Very cool PIFs everyone.


----------



## booswife02 (Apr 2, 2013)

I got the most beautiful birthday gift from Saki today!!! So special!!!


----------



## booswife02 (Apr 2, 2013)

Closer pics


----------



## booswife02 (Apr 2, 2013)

Thank You so much Daki for making me feel special on my birthday you're an angel!


----------



## WitchyKitty (Sep 20, 2012)

Happy Birthday, booswife!!! I love, love, love, love, love your gift!!! Omgoodness, it's all awesome!! Very cool, Saki!

...did I mention that I love it??


----------



## Saki.Girl (Aug 22, 2012)

booswife02 said:


> Thank You so much Daki for making me feel special on my birthday you're an angel!


You are so very welcome and are special sweetie I am glad you like it


----------



## WitchyKitty (Sep 20, 2012)

Where do you live, booswife?? I would like to get a closer look at your lovely gift...just look...that's all......really...


----------



## Saki.Girl (Aug 22, 2012)

WitchyKitty said:


> Where do you live, booswife?? I would like to get a closer look at your lovely gift...just look...that's all......really...


Lol to funny


----------



## hallorenescene (Dec 28, 2007)

booswife, that is a wonderful gift. saki, you always outdo yourself.

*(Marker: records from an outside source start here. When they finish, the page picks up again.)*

(** The client has the id [me]; [v] gives the ports each port of the client is
    connected to, the latest connection first. *)
Record mirror (v : Z -> list Z) (l : lib) : Prop := {
  m_table : table_ok (sh_ports l);
  m_types : length (sh_types l) = 2%nat;
  m_segs : length (segments l) = 2%nat;
  m_range : forall p j, jports l !! p = Some j -> in_range l j;
  m_fresh : forall p, (brk l <= p)%nat -> jports l !! p = None /\ pool l !! p = None;
  m_ports : forall p, p ∈ cl_ports l ++ ports_ext l -> is_Some (jports l !! p);
  m_fptr : forall p j, own l p j -> exists f, fptr j = Some f /\ has_mixdown_function f = true;
  m_conns : forall p j q, own l p j -> q ∈ jp_connections j ->
    (q ∉ cl_ports l ++ ports_ext l) /\ exists k, jports l !! q = Some k /\ jp_connections k = [] /\ tied k = None;
  m_sep : forall p p' j j' q, own l p j -> own l p' j' -> q ∈ jp_connections j -> q ∈ jp_connections j' -> p = p';
  m_once : forall p j, own l p j -> NoDup (jp_connections j);
  m_mix : forall p j b, own l p j -> mix_buffer j = Some b -> is_Some (pool l !! b);
  m_mix_sep : forall p p' j j' b, own l p j -> own l p' j' -> mix_buffer j = Some b -> mix_buffer j' = Some b -> p = p';
  m_view : forall a p j, mine l a = Some p -> jports l !! p = Some j -> jid l <$> jp_connections j = Some <$> v a;
  m_mixed : forall a p j s, mine l a = Some p -> jports l !! p = Some j -> sh_ports l !! jp_shared j = Some s ->
    has_flag (flags (sp s)) JackPortIsInput = true -> (2 <= length (jp_connections j))%nat -> is_Some (mix_buffer j);
  m_id : cl_id l = me;
  m_seg : forall a p j q k s, mine l a = Some p -> jports l !! p = Some j -> q ∈ jp_connections j -> jports l !! q = Some k ->
    sh_ports l !! jp_shared k = Some s -> segment k = ptype_id (sp s);
  m_own : forall a p j s, mine l a = Some p -> jports l !! p = Some j -> sh_ports l !! jp_shared j = Some s -> client_id (sp s) = me ->
    segment j = ptype_id (sp s) /\ type_info j = ptype_id (sp s)
}.

(** ** Looking up structures *)

Lemma mine_Some l a p : mine l a = Some p -> p ∈ cl_ports l /\ jid l p = Some a.
Proof. unfold mine. intros H%head_Some_elem_of. apply list_elem_of_filter in H. by destruct H. Qed.

Lemma find_id_spec l id ps :
  table_ok (sh_ports l) -> (forall p j, jports l !! p = Some j -> (jp_shared j < length (sh_ports l))%nat) ->
  (forall p, p ∈ ps -> is_Some (jports l !! p)) ->
  find_id l id ps = Some (head (filter (fun p => jid l p = Some id) ps)).
Proof.
  intros T R. induction ps as [|p ps IH]; intros Hps; [done|]. cbn [find_id].
  destruct (Hps p ltac:(left)) as [j Ej]. destruct (lookup_lt_is_Some_2 (sh_ports l) (jp_shared j) (R p j Ej)) as [s Es].
  unfold shared_of. rewrite Ej. cbn [mbind option_bind]. rewrite Es. cbn [mbind option_bind].
  destruct (T _ _ Es) as [-> _]. assert (Ei : jid l p = Some (Z.of_nat (jp_shared j))) by (unfold jid; by rewrite Ej).
  destruct (Z.eqb_spec (Z.of_nat (jp_shared j)) id) as [<-|Hne].
  - by rewrite filter_cons_True.
  - rewrite filter_cons_False by congruence. apply IH. intros q Hq. apply Hps. by right.
Qed.

Section mirror.
Context (v : Z -> list Z) (l : lib) (M : mirror v l).

Lemma shared_bound p j : jports l !! p = Some j -> (jp_shared j < length (sh_ports l))%nat.
Proof. intros E. apply (m_range _ _ M p j E). Qed.

Lemma own_find a p : mine l a = Some p -> jack_port_by_id_int (fun _ => true) l a = Some (Some p, false, l).
Proof.
  intros Hp. unfold jack_port_by_id_int. rewrite find_id_spec; [|apply (m_table _ _ M)|apply shared_bound|].
  - unfold mine in Hp. rewrite Hp. done.
  - intros q Hq. apply (m_ports _ _ M). set_solver.
Qed.

Lemma mine_own a p : mine l a = Some p -> exists j s, own l p j /\ jports l !! p = Some j /\ sh_ports l !! jp_shared j = Some s /\ Z.of_nat (jp_shared j) = a.
Proof.
  intros H. destruct (mine_Some _ _ _ H) as [Hin Hid]. unfold jid in Hid. apply fmap_Some in Hid as (j & Ej & ->).
  destruct (lookup_lt_is_Some_2 (sh_ports l) (jp_shared j) (shared_bound p j Ej)) as [s Es]. by exists j, s.
Qed.

Lemma own_size p j : own l p j -> is_Some (buffer_size_of l j).
Proof.
  intros [_ Ej]. destruct (m_range _ _ M p j Ej) as (_ & Ht & _). apply lookup_lt_is_Some_2 in Ht as [t Et].
  unfold buffer_size_of. rewrite Et. by eexists.
Qed.

End mirror.

(** ** A connection is made *)

(** The tables are equal up to what the library itself writes. *)
Definition table_like (s s' : jack_port_shared_t) : Prop :=
  p_id (sp s') = p_id (sp s) /\ ptype_id (sp s') = ptype_id (sp s) /\ flags (sp s') = flags (sp s) /\
  client_id (sp s') = client_id (sp s).

Lemma table_like_ok t t' : Forall2 table_like t t' -> table_ok t -> table_ok t'.
Proof.
  intros F T i s' Es'. destruct (Forall2_lookup_r _ _ _ _ _ F Es') as (s & Es & E1 & E2 & _).
  rewrite E1, E2. by apply T.
Qed.

Lemma like_refl t : Forall2 table_like t t.
Proof. induction t; by constructor. Qed.

Lemma like_alter (f : jack_port_shared_t -> jack_port_shared_t) i t :
  (forall s, table_like s (f s)) -> Forall2 table_like t (alter f i t).
Proof.
  intros Hf. revert i. induction t as [|s t IH]; intros [|i]; cbn; constructor; try done. apply like_refl.
Qed.

(** What stays. *)
Record same_client (l l' : lib) : Prop := {
  sc_table : Forall2 table_like (sh_ports l) (sh_ports l');
  sc_types : sh_types l' = sh_types l;
  sc_segs : segments l' = segments l;
  sc_ports : cl_ports l' = cl_ports l;
  sc_ext : ports_ext l' = ports_ext l;
  sc_id : cl_id l' = cl_id l
}.

#[global] Instance same_client_preorder : PreOrder same_client.
Proof.
  split; [intros l; constructor; try done; apply like_refl|]. intros a b c [A1 A2 A3 A4 A5 A6] [B1 B2 B3 B4 B5 B6].
  constructor; [|congruence..]. clear -A1 B1. revert B1. generalize (sh_ports c). induction A1 as [|x y t t' (H1 & H2 & H3 & H4) _ IH]; intros u B.
  - by inversion B.
  - inversion B as [|? ? ? ? (K1 & K2 & K3 & K4) ?]; subst. constructor; [|by apply IH]. unfold table_like. split_and!; congruence.
Qed.

Lemma same_in_range l l' j : same_client l l' -> in_range l j -> in_range l' j.
Proof.
  intros [S1 S2 S3 _ _ _]. unfold in_range. by rewrite S2, S3, <- (Forall2_length _ _ _ S1).
Qed.

(** What [port_connected] leaves behind. *)
Record after_connect (a b : Z) (p : nat) (j : jack_port_t) (l l' : lib) : Prop := {
  ac_same : same_client l l';
  ac_new : exists k j', jports l' = <[p := j']> (<[brk l := k]> (jports l)) /\
    jp_connections k = [] /\ tied k = None /\ jp_shared k = Z.to_nat b /\ in_range l k /\
    (forall s, sh_ports l !! jp_shared k = Some s -> segment k = ptype_id (sp s)) /\
    jp_connections j' = brk l :: jp_connections j /\ jp_shared j' = jp_shared j /\ type_info j' = type_info j /\
    segment j' = segment j /\ fptr j' = fptr j /\
    (mix_buffer j' = mix_buffer j /\ pool l' = pool l /\ brk l' = S (brk l) \/
     exists size, mix_buffer j' = Some (S (brk l)) /\ pool l' = <[S (brk l) := size]> (pool l) /\ brk l' = S (S (brk l))) /\
    (forall s, sh_ports l !! jp_shared j = Some s -> has_flag (flags (sp s)) JackPortIsInput = true ->
       jp_connections j <> [] -> is_Some (mix_buffer j'))
}.

Lemma port_new_after v l b :
  mirror v l -> 0 <= b < zlen (sh_ports l) ->
  exists k l', jack_port_new mem_ok l b = Some (Some (brk l), l') /\ same_client l l' /\
    jports l' = <[brk l := k]> (jports l) /\ pool l' = pool l /\ brk l' = S (brk l) /\
    jp_connections k = [] /\ tied k = None /\ jp_shared k = Z.to_nat b /\ in_range l k /\
    (forall s, sh_ports l !! jp_shared k = Some s -> segment k = ptype_id (sp s)).
Proof.
  intros M Hb. destruct (lookup_lt_is_Some_2 (sh_ports l) (Z.to_nat b) ltac:(lia)) as [s Es].
  unfold jack_port_new. rewrite Es. cbn [mbind option_bind negb]. destruct (m_table _ _ M _ _ Es) as [_ Ht].
  destruct (_ =? _); eexists _, _; (split; [reflexivity|]); split_and!; try done; try (constructor; try done).
  - by apply like_alter.
  - cbn. lia.
  - cbn. rewrite (m_types _ _ M), (m_segs _ _ M). lia.
  - cbn. congruence.
  - apply like_refl.
  - cbn. lia.
  - cbn. rewrite (m_types _ _ M), (m_segs _ _ M). lia.
  - cbn. congruence.
Qed.

Lemma mine_same l l' a :
  cl_ports l' = cl_ports l -> (forall q, q ∈ cl_ports l -> jid l' q = jid l q) -> mine l' a = mine l a.
Proof.
  intros E H. unfold mine. rewrite E. f_equal. clear E. induction (cl_ports l) as [|q ps IH]; [done|].
  rewrite !filter_cons, IH by (intros; apply H; by right). specialize (H q ltac:(left)).
  destruct (decide (jid l' q = Some a)), (decide (jid l q = Some a)); congruence.
Qed.

Lemma by_id_mine l a p :
  table_ok (sh_ports l) -> (forall q j, jports l !! q = Some j -> (jp_shared j < length (sh_ports l))%nat) ->
  (forall q, q ∈ cl_ports l -> is_Some (jports l !! q)) -> mine l a = Some p ->
  jack_port_by_id_int mem_ok l a = Some (Some p, false, l).
Proof. intros T R V H. unfold jack_port_by_id_int. rewrite find_id_spec by done. unfold mine in H. by rewrite H. Qed.

Lemma new_mix_eq l p j size f :
  jports l !! p = Some j -> buffer_size_of l j = Some size -> fptr j = Some f ->
  new_mix_buffer mem_ok l p =
    Some (upd_jport p (fun j => j <| mix_buffer := Some (brk l) |>) (l <| pool ::= <[brk l := size]> |> <| brk ::= S |>)).
Proof. intros E1 E2 E3. unfold new_mix_buffer. rewrite E1. cbn [mbind option_bind]. rewrite E2. cbn [mbind option_bind]. by rewrite E3. Qed.

Lemma alter_at {A} (f : A -> A) (p : nat) (m : gmap nat A) x : m !! p = Some x -> alter f p m = <[p := f x]> m.
Proof.
  intros E. apply map_eq. intros q. destruct (decide (p = q)) as [<-|].
  - by rewrite lookup_alter_eq, lookup_insert_eq, E.
  - by rewrite lookup_alter_ne, lookup_insert_ne.
Qed.

Lemma port_connected_after v l a b p j :
  mirror v l -> mine l a = Some p -> own l p j -> 0 <= b < zlen (sh_ports l) ->
  exists l', port_connected mem_ok a b l = Some l' /\ after_connect a b p j l l'.
Proof.
  intros M Hp Ho Hb. destruct (port_new_after v l b M Hb) as (k & l2 & E & S2 & Ej2 & Ep2 & Eb2 & K1 & K2 & K3 & K4 & K5).
  unfold port_connected. rewrite E. cbn [mbind option_bind]. destruct Ho as [Hin Ej]. set (o := brk l) in *.
  assert (Hfr : forall q, is_Some (jports l !! q) -> q <> o) by (intros q [x Hx] ->; destruct (m_fresh _ _ M o) as [? _]; [done|congruence]).
  assert (Hold : forall q, is_Some (jports l !! q) -> jports l2 !! q = jports l !! q)
    by (intros q Hq; rewrite Ej2, lookup_insert_ne; [done|by apply not_eq_sym, Hfr]).
  assert (Hval : forall q, q ∈ cl_ports l -> is_Some (jports l !! q)) by (intros q Hq; apply (m_ports _ _ M); set_solver).
  rewrite (by_id_mine l2 a p).
  2:{ eapply table_like_ok; [apply S2|apply M]. }
  2:{ intros q x Hx. rewrite <- (Forall2_length _ _ _ (sc_table _ _ S2)). rewrite Ej2 in Hx.
      apply lookup_insert_Some in Hx as [[_ <-]|[_ Hx]]; [apply K4|by apply (shared_bound v l M q)]. }
  2:{ rewrite (sc_ports _ _ S2). intros q Hq. rewrite Hold by auto. auto. }
  2:{ rewrite (mine_same l l2); [done|apply S2|]. intros q Hq. unfold jid. by rewrite Hold by auto. }
  cbn [mbind option_bind]. assert (Ej' : jports l2 !! p = Some j) by (by rewrite Hold). rewrite Ej'. cbn [mbind option_bind].
  destruct (lookup_lt_is_Some_2 (sh_ports l) (jp_shared j) (shared_bound v l M p j Ej)) as [s Es].
  destruct (Forall2_lookup_l _ _ _ _ _ (sc_table _ _ S2) Es) as (s2 & Es2 & _ & _ & Ef2 & _). rewrite Es2. cbn [mbind option_bind]. rewrite Ef2.
  destruct (has_flag (flags (sp s)) JackPortIsInput && negb (bool_decide (jp_connections j = [])) && bool_decide (mix_buffer j = None)) eqn:Ec.
  - destruct (own_size v l M p j (conj Hin Ej)) as [size Esz]. destruct (m_fptr _ _ M p j (conj Hin Ej)) as (f & Ef & _).
    assert (Esz2 : exists n, buffer_size_of l2 j = Some n).
    { unfold buffer_size_of in *. rewrite (sc_types _ _ S2). destruct (sh_types l !! _); [|done]. by eexists. }
    destruct Esz2 as [n Esz2]. rewrite (new_mix_eq l2 p j n f Ej' Esz2 Ef). cbn [mbind option_bind].
    eexists. split; [reflexivity|]. constructor; [destruct S2; by constructor|].
    exists k, (prepend_connection o (j <| mix_buffer := Some (brk l2) |>)). split_and!; try done.
    + cbn. rewrite (alter_at _ p (jports l2) j Ej'). rewrite (alter_at _ p _ (j <| mix_buffer := Some (brk l2) |>)) by apply lookup_insert_eq.
      by rewrite insert_insert_eq, Ej2.
    + right. exists n. cbn. rewrite Eb2, Ep2. done.
  - cbn [mbind option_bind]. eexists. split; [reflexivity|]. constructor; [destruct S2; by constructor|].
    exists k, (prepend_connection o j). split_and!; try done.
    + cbn. rewrite (alter_at _ p (jports l2) j Ej'), Ej2. done.
    + by left.
    + intros s' Es' Hi Hne. assert (s' = s) as -> by congruence. rewrite Hi in Ec.
      rewrite bool_decide_eq_false_2 in Ec by done. cbn in Ec. apply bool_decide_eq_false in Ec. cbn.
      destruct (mix_buffer j); [done|]. by destruct Ec.
Qed.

lol. witchy kitty, you could look but not touch. ummm, I think you may live to far away. lol


----------



## printersdevil (Sep 7, 2009)

Wow, that is a wonderful gift! I love it all. What a special thing.

Great job, saki!


----------



## booswife02 (Apr 2, 2013)

Minnesota WitchyKitty, come on over!


----------



## WitchyKitty (Sep 20, 2012)

booswife02 said:


> Minnesota WitchyKitty, come on over!


Oh, that's not too far away!!!!!!!  Mwahahaha!! 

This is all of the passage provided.